## DATA FOR THE TASK
____

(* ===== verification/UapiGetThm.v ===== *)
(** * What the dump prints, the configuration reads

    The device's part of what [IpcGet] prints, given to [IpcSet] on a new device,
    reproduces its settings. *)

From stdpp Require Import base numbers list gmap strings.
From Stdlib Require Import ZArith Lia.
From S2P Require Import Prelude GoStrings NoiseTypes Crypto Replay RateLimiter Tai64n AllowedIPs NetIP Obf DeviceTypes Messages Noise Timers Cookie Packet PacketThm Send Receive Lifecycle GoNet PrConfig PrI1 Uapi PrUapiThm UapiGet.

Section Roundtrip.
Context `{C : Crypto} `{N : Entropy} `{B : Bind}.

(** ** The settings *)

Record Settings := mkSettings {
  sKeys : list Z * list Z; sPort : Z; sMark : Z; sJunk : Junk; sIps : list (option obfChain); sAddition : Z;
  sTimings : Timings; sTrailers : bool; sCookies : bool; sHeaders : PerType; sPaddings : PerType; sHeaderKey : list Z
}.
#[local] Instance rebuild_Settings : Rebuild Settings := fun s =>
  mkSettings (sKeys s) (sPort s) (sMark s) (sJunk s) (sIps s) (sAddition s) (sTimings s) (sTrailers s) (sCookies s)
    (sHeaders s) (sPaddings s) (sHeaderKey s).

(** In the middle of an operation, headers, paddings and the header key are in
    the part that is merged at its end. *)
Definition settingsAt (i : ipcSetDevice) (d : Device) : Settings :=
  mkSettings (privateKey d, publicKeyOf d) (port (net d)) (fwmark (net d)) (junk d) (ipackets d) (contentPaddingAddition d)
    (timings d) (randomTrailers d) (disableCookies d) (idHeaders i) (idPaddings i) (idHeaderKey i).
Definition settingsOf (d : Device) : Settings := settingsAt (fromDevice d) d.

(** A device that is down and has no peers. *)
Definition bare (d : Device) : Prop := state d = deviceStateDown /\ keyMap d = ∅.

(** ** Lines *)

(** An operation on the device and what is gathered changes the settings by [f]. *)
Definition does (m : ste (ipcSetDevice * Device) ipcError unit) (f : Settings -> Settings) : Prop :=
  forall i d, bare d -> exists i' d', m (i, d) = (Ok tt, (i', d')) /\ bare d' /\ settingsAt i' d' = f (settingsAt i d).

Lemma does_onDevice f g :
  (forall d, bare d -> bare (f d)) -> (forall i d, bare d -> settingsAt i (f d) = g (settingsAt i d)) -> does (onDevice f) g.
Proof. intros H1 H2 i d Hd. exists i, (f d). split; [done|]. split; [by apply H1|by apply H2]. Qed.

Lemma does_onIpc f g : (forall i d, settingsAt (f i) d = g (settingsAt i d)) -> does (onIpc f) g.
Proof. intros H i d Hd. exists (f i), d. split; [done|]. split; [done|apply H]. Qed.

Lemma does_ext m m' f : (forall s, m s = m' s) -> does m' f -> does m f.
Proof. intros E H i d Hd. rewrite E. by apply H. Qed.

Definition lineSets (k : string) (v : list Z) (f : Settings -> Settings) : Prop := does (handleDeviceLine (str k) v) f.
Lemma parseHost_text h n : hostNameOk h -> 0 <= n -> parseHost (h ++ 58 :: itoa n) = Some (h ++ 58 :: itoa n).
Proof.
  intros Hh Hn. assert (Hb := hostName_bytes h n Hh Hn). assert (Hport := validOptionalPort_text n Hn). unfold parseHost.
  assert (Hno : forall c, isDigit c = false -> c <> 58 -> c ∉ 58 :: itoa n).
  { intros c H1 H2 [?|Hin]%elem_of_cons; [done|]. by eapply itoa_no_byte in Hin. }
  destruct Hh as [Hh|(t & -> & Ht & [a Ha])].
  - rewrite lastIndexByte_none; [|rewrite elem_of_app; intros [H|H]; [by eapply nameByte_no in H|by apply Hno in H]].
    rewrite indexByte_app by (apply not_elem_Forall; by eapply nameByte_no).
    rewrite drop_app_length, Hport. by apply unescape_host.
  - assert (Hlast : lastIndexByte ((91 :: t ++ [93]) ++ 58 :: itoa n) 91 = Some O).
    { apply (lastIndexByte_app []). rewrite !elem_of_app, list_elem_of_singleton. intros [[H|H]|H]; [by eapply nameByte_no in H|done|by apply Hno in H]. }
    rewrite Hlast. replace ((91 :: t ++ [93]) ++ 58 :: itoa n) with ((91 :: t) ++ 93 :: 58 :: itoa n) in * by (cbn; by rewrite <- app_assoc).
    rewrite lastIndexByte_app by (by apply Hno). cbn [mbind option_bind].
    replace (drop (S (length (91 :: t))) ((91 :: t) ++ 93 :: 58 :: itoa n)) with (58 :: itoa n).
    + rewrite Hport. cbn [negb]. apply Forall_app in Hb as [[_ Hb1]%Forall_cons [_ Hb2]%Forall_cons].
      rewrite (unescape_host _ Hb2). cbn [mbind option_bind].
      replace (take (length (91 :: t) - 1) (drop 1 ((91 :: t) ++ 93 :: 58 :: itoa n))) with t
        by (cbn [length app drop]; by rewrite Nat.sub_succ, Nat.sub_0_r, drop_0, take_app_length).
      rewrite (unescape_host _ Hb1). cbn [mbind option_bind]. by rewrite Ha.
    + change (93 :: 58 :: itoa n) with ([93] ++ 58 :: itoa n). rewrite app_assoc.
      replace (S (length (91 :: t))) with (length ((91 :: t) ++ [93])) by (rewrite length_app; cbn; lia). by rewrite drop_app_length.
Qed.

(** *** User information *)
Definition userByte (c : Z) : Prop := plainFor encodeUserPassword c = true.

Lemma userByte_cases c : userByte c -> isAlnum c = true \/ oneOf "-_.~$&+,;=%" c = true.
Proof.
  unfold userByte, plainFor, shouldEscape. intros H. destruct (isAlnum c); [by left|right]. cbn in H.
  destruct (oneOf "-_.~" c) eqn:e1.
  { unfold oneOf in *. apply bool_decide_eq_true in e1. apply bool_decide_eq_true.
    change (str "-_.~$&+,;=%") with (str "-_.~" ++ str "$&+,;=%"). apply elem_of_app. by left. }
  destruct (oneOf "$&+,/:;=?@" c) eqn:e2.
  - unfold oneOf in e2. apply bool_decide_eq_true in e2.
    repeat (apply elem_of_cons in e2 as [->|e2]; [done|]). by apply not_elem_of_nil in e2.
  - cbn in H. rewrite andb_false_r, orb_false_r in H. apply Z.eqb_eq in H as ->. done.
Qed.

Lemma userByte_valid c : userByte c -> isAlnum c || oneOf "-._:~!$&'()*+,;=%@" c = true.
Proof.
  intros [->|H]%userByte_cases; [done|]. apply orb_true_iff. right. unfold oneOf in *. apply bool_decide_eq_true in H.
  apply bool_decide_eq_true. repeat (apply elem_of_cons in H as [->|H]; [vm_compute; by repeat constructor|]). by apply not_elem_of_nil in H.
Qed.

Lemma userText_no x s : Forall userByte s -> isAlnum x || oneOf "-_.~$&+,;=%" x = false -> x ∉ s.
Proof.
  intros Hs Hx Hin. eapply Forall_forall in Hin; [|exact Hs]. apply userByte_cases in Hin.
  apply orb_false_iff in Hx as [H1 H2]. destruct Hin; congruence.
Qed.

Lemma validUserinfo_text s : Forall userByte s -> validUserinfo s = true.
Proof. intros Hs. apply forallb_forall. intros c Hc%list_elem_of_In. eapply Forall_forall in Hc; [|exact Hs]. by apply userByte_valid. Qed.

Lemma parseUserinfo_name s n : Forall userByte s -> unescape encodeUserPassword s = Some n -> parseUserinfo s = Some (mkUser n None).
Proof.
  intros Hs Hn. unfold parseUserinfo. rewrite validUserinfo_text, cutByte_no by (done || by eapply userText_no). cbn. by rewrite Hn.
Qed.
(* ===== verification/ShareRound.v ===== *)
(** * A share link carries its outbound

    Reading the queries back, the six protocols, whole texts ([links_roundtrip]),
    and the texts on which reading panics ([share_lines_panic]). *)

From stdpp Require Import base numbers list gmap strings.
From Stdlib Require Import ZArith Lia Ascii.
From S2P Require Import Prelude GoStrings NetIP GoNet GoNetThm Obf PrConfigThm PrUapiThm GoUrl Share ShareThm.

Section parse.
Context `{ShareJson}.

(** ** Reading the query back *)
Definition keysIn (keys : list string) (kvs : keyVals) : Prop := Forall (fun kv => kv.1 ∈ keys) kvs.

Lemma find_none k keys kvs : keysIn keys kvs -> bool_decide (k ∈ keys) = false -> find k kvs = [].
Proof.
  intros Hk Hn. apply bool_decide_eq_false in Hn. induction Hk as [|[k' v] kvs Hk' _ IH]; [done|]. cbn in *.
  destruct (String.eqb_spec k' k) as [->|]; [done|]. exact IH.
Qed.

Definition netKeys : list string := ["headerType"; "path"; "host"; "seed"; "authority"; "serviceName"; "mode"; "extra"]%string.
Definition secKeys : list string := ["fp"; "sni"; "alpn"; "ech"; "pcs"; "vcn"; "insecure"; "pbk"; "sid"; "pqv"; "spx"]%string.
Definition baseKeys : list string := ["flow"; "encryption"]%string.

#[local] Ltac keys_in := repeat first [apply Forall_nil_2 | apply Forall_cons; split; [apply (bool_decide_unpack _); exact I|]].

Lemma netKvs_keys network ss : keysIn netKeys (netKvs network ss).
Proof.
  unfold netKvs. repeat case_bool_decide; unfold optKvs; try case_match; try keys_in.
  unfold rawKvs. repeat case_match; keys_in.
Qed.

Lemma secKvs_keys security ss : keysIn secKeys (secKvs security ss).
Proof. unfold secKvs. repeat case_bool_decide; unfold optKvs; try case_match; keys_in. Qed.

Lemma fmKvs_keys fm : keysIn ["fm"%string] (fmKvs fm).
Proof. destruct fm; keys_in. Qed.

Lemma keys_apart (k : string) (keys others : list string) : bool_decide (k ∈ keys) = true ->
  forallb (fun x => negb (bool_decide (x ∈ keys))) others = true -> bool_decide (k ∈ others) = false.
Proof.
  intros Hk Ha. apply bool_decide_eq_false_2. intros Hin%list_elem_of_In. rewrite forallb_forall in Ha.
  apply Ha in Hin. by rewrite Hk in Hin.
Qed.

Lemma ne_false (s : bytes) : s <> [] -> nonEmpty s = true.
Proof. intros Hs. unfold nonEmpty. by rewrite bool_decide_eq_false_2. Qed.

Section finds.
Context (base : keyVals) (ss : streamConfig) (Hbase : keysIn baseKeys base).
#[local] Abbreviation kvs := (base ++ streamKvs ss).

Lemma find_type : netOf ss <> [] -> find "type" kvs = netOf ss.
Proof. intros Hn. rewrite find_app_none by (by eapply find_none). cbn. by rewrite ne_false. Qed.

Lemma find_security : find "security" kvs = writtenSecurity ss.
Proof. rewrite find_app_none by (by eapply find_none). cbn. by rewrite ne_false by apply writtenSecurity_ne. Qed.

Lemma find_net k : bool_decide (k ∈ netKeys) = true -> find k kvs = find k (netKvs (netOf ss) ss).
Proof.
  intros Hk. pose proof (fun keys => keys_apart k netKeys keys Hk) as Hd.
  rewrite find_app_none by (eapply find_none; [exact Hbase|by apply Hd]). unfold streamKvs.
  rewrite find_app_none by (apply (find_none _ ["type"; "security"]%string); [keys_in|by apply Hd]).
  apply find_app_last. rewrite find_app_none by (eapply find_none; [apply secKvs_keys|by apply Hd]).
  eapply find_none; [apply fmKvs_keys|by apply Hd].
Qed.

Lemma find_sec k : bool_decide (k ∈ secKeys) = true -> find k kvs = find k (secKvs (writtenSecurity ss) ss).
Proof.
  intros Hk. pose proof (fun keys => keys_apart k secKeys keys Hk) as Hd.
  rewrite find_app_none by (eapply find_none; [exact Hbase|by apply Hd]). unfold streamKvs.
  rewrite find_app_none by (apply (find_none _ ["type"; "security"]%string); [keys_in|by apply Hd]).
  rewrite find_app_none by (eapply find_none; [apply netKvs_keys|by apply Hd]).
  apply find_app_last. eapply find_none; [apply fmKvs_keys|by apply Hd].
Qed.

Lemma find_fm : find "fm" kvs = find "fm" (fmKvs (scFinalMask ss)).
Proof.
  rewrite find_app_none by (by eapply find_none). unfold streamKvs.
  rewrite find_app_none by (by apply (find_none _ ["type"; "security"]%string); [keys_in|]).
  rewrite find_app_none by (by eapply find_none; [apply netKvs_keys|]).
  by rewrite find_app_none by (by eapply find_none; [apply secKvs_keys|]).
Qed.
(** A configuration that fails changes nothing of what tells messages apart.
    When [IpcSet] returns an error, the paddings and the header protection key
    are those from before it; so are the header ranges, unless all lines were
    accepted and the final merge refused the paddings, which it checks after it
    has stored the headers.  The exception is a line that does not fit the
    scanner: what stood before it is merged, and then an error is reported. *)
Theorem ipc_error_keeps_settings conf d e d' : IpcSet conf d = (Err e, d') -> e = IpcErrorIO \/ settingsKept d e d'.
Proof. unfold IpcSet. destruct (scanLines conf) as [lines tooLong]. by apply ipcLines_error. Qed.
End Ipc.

____

## YOUR GOAL
Search the data for "sTrailers". Copy every matching line.

## TASK OUTPUT
  sTimings : Timings; sTrailers : bool; sCookies : bool; sHeaders : PerType; sPaddings : PerType; sHeaderKey : list Z
  mkSettings (sKeys s) (sPort s) (sMark s) (sJunk s) (sIps s) (sAddition s) (sTimings s) (sTrailers s) (sCookies s)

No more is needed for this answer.